Scientific classification
- Kingdom: Animalia
- Phylum: Chordata
- Class: Aves
- Order: Passeriformes
- Family: Thraupidae
- Genus: Sporophila
- Species: S. beltoni
- Binomial name: Sporophila beltoni Repenning & Fontana, 2013

= Tropeiro seedeater =

- Genus: Sporophila
- Species: beltoni
- Authority: Repenning & Fontana, 2013
- Conservation status: VU

Species of bird

The Tropeiro seedeater (Sporophila beltoni) is a species of birds in the tanager family. It is endemic to Brazil. Formerly lumped with the plumbeous seedeater (S. plumbea), it was described as a new species in 2013.

==Etymology==
The specific epithet honours American ornithologist William Belton, who made extensive studies of the vocalisations of the birds of Rio Grande do Sul.

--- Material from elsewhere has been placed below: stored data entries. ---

(* ===== verification/Signaling.v ===== *)
(** * Signaling messages

    [src/src/signaling/mod.rs]: the typed messages exchanged with the signaling
    service, their constructors and their validation. Every message carries its
    discriminator in [message_type]; [validate] checks it together with the
    required fields. A [BTreeMap] is a [gmap]; where its iteration order matters
    the entries are taken in key order. *)
From S2P Require Import Prelude Errors External.

Definition PROTOCOL_VERSION : Z := 3.

(** ** Checks shared by the messages *)

Definition require_message_type (actual expected : string) : BResult unit :=
  fail_if! negb (str_eqb actual expected)
    with ErrSignaling ("message_type must be " +:+ expected +:+ ", got " +:+ actual) in
  Ok tt.

Definition require_non_empty (value field : string) : BResult unit :=
  fail_if! trim_is_empty value
    with ErrSignaling (field +:+ " must not be empty") in
  Ok tt.

Definition is_ascii_digit (b : byte) : bool := (48 <=? byte_val b) && (byte_val b <=? 57).

Definition validate_pairing_code (value : string) : BResult unit :=
  fail_if! negb (str_len value =? 6) || negb (forallb is_ascii_digit (as_bytes value))
    with ErrSignaling "pairing_code must contain exactly six decimal digits" in
  Ok tt.

(** ** The messages *)

Record ProtocolVersion := mkProtocolVersion { version : Z }.

Definition protocol_version_current : ProtocolVersion := mkProtocolVersion PROTOCOL_VERSION.

Definition protocol_version_validate (v : ProtocolVersion) : BResult unit :=
  fail_if! negb (version v =? PROTOCOL_VERSION)
    with ErrSignaling ("unsupported signaling protocol version: " +:+ dec (version v)) in
  Ok tt.

Record RegisterRequest := mkRegisterRequest {
  rq_message_type : string;
  rq_uid : string;
  rq_public_key : string;
  rq_protocol : Z;
  rq_want_code : bool;
}.

Definition register_request_validate (m : RegisterRequest) : BResult unit :=
  let? _ := require_message_type (rq_message_type m) "register" in
  let? _ := require_non_empty (rq_uid m) "uid" in
  let? _ := require_non_empty (rq_public_key m) "public_key" in
  protocol_version_validate (mkProtocolVersion (rq_protocol m)).

Definition register_request_new (uid public_key : string) (want_code : bool)
    : BResult RegisterRequest :=
  let request := mkRegisterRequest "register" uid public_key PROTOCOL_VERSION want_code in
  let? _ := register_request_validate request in
  Ok request.

Record RegisterResponse := mkRegisterResponse {
  rs_message_type : string;
  rs_pairing_code : string;
}.

Definition register_response_validate (m : RegisterResponse) : BResult unit :=
  let? _ := require_message_type (rs_message_type m) "registered" in
  validate_pairing_code (rs_pairing_code m).

Definition register_response_new (pairing_code : string) : BResult RegisterResponse :=
  let response := mkRegisterResponse "registered" pairing_code in
  let? _ := register_response_validate response in
  Ok response.

Record IceServer := mkIceServer {
  ice_urls : string;
  ice_username : option string;
  ice_credential : option string;
}.

Definition ice_server_validate (s : IceServer) : BResult unit :=
  require_non_empty (ice_urls s) "ICE server urls".

Definition ice_server_new (urls : string) : BResult IceServer :=
  let server := mkIceServer urls None None in
  let? _ := ice_server_validate server in
  Ok server.

(** [Debug for IceServer]: the credential is only shown as present. *)
Definition option_debug `{RustFmt} (o : option string) : string :=
  match o with Some s => "Some(" +:+ str_debug s +:+ ")" | None => "None" end.
Definition ice_server_debug `{RustFmt} (s : IceServer) : string :=
  "IceServer { urls: " +:+ str_debug (ice_urls s)
  +:+ ", username: " +:+ option_debug (ice_username s)
  +:+ ", credential: " +:+ option_debug ((fun _ => "<redacted>") <$> ice_credential s) +:+ " }".

(** The [for] loop over the servers of a request. *)
Fixpoint ice_servers_validate (l : list IceServer) : BResult unit :=
  match l with
  | [] => Ok tt
  | s :: l => let? _ := ice_server_validate s in ice_servers_validate l
  end.

Record ConnectionRequest := mkConnectionRequest {
  cr_message_type : string;
  cr_client_id : string;
  cr_browser_ip : option string;
  cr_ice_servers : list IceServer;
  cr_force_relay : bool;
}.

Definition connection_request_validate (m : ConnectionRequest) : BResult unit :=
  let? _ := require_message_type (cr_message_type m) "request" in
  let? _ := require_non_empty (cr_client_id m) "client_id" in
  ice_servers_validate (cr_ice_servers m).

Definition connection_request_new (client_id : string) : BResult ConnectionRequest :=
  let request := mkConnectionRequest "request" client_id None [] false in
  let? _ := connection_request_validate request in
  Ok request.

Record OfferMessage := mkOfferMessage {
  of_message_type : string;
  of_client_id : string;
  of_sdp : string;
  of_streams : gmap string (list byte);
}.

Definition offer_validate (m : OfferMessage) : BResult unit :=
  let? _ := require_message_type (of_message_type m) "offer" in
  let? _ := require_non_empty (of_client_id m) "client_id" in
  require_non_empty (of_sdp m) "sdp".

Definition offer_new (client_id sdp : string) : BResult OfferMessage :=
  let message := mkOfferMessage "offer" client_id sdp ∅ in
  let? _ := offer_validate message in
  Ok message.

Record AnswerMessage := mkAnswerMessage {
  an_message_type : string;
  an_client_id : string;
  an_sdp : string;
  an_encrypted_request : string;
}.

Definition answer_validate (m : AnswerMessage) : BResult unit :=
  let? _ := require_message_type (an_message_type m) "answer" in
  let? _ := require_non_empty (an_client_id m) "client_id" in
  let? _ := require_non_empty (an_sdp m) "sdp" in
  require_non_empty (an_encrypted_request m) "encrypted_request".

Definition answer_new (client_id sdp encrypted_request : string) : BResult AnswerMessage :=
  let message := mkAnswerMessage "answer" client_id sdp encrypted_request in
  let? _ := answer_validate message in
  Ok message.

Record IceCandidateMessage := mkIceCandidateMessage {
  ca_message_type : string;
  ca_client_id : string;
  ca_candidate : gmap string string;
}.

Definition candidate_validate (m : IceCandidateMessage) : BResult unit :=
  let? _ := require_message_type (ca_message_type m) "candidate" in
  let? _ := require_non_empty (ca_client_id m) "client_id" in
  fail_if! bool_decide (ca_candidate m = ∅)
    with ErrSignaling "candidate must not be empty" in
  Ok tt.

Definition candidate_new (client_id : string) (candidate : gmap string string)
    : BResult IceCandidateMessage :=
  let message := mkIceCandidateMessage "candidate" client_id candidate in
  let? _ := candidate_validate message in
  Ok message.

Record PairRequest := mkPairRequest {
  pq_message_type : string;
  pq_client_id : string;
  pq_remote_ip : option string;
  pq_ice_servers : list IceServer;
}.

Definition pair_request_validate (m : PairRequest) : BResult unit :=
  let? _ := require_message_type (pq_message_type m) "pair_request" in
  let? _ := require_non_empty (pq_client_id m) "client_id" in
  ice_servers_validate (pq_ice_servers m).

Definition pair_request_new (client_id : string) : BResult PairRequest :=
  let request := mkPairRequest "pair_request" client_id None [] in
  let? _ := pair_request_validate request in
  Ok request.

Record PairAnswer := mkPairAnswer {
  pa_message_type : string;
  pa_client_id : string;
  pa_sdp : string;
}.

Definition pair_answer_validate (m : PairAnswer) : BResult unit :=
  let? _ := require_message_type (pa_message_type m) "pair_answer" in
  let? _ := require_non_empty (pa_client_id m) "client_id" in
  require_non_empty (pa_sdp m) "sdp".

Definition pair_answer_new (client_id sdp : string) : BResult PairAnswer :=
  let message := mkPairAnswer "pair_answer" client_id sdp in
  let? _ := pair_answer_validate message in
  Ok message.

Record PairApproved := mkPairApproved {
  pp_message_type : string;
  pp_client_id : string;
}.

Definition pair_approved_validate (m : PairApproved) : BResult unit :=
  let? _ := require_message_type (pp_message_type m) "pair_approved" in
  require_non_empty (pp_client_id m) "client_id".

Definition pair_approved_new (client_id : string) : BResult PairApproved :=
  let message := mkPairApproved "pair_approved" client_id in
  let? _ := pair_approved_validate message in
  Ok message.

Record PairRejected := mkPairRejected {
  pj_message_type : string;
  pj_client_id : string;
  pj_reason : string;
}.

Definition pair_rejected_validate (m : PairRejected) : BResult unit :=
  let? _ := require_message_type (pj_message_type m) "pair_rejected" in
  let? _ := require_non_empty (pj_client_id m) "client_id" in
  require_non_empty (pj_reason m) "reason".

Definition pair_rejected_new (client_id reason : string) : BResult PairRejected :=
  let message := mkPairRejected "pair_rejected" client_id reason in
  let? _ := pair_rejected_validate message in
  Ok message.

Record SignalingError := mkSignalingError {
  se_message_type : string;
  se_message : string;
}.

Definition signaling_error_validate (m : SignalingError) : BResult unit :=
  let? _ := require_message_type (se_message_type m) "error" in
  require_non_empty (se_message m) "message".

Definition signaling_error_new (message : string) : BResult SignalingError :=
  let message := mkSignalingError "error" message in
  let? _ := signaling_error_validate message in
  Ok message.

(** ** What the checks accept *)

Lemma require_message_type_ok actual expected :
  require_message_type actual expected = Ok tt <-> actual = expected.
Proof.
  unfold require_message_type, str_eqb. case_bool_decide; naive_solver.
Qed.

Lemma require_non_empty_ok value field :
  require_non_empty value field = Ok tt <-> trim_is_empty value = false.
Proof. unfold require_non_empty. destruct (trim_is_empty value); naive_solver. Qed.

Lemma protocol_version_ok v :
  protocol_version_validate (mkProtocolVersion v) = Ok tt <-> v = PROTOCOL_VERSION.
Proof.
  unfold protocol_version_validate. cbn.
  destruct (v =? PROTOCOL_VERSION) eqn:E; bool_to_prop; naive_solver.
Qed.

Lemma validate_pairing_code_ok c :
  validate_pairing_code c = Ok tt <->
  str_len c = 6 /\ Forall (fun b => is_ascii_digit b = true) (as_bytes c).
Proof.
  unfold validate_pairing_code. rewrite Forall_forall.
  destruct (str_len c =? 6) eqn:E1; cbn; bool_to_prop.
  2: { split; [done|]. intros [? _]. lia. }
  destruct (forallb is_ascii_digit (as_bytes c)) eqn:E2; cbn.
  - rewrite forallb_forall in E2. setoid_rewrite <- list_elem_of_In in E2. naive_solver.
  - split; [done|]. intros [_ H]. exfalso. apply not_true_iff_false in E2. apply E2.
    apply forallb_forall. intros b Hb. apply H. by apply list_elem_of_In.
Qed.

Lemma ice_servers_ok l :
  ice_servers_validate l = Ok tt <-> Forall (fun s => ice_server_validate s = Ok tt) l.
Proof.
  induction l as [|s l IH]; cbn; [by rewrite Forall_nil|].
  rewrite seq_ok, Forall_cons, IH. done.
Qed.

#[export] Hint Rewrite @seq_ok require_message_type_ok require_non_empty_ok
  protocol_version_ok validate_pairing_code_ok ice_servers_ok : blnk_rw.

(** The debug text of a server does not depend on its credential. *)
Lemma ice_debug_redacted `{RustFmt} urls user c d :
  ice_server_debug (mkIceServer urls user (Some c)) =
  ice_server_debug (mkIceServer urls user (Some d)).
Proof. done. Qed.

The common name alludes to the species' breeding range and migration pattern, which is similar to the historic Rota dos Tropeiros, the drovers' road used to drive livestock to markets in south-eastern Brazil from the early 18th century to 1930.

==Description==
The adult male is distinguished from the plumbeous seedeater by its larger size and bluish (rather than plumbeous) grey plumage, and from that and other Sporophila seedeaters, by having a robust, bright yellow beak with an arched culmen, and by vocalisations that include unique call notes.

==Distribution and habitat==
Tropeiro seedeaters breed in upland shrubby grasslands associated with the Araucaria forests of southern Brazil. They migrate northwards to spend the austral winter – the non-breeding season – in the Cerrado savannas of central Brazil. The range contains a narrow contact zone between the Tropeiro and plumbeous seedeaters, where the birds are segregated by habitat that contains little significant gene flow.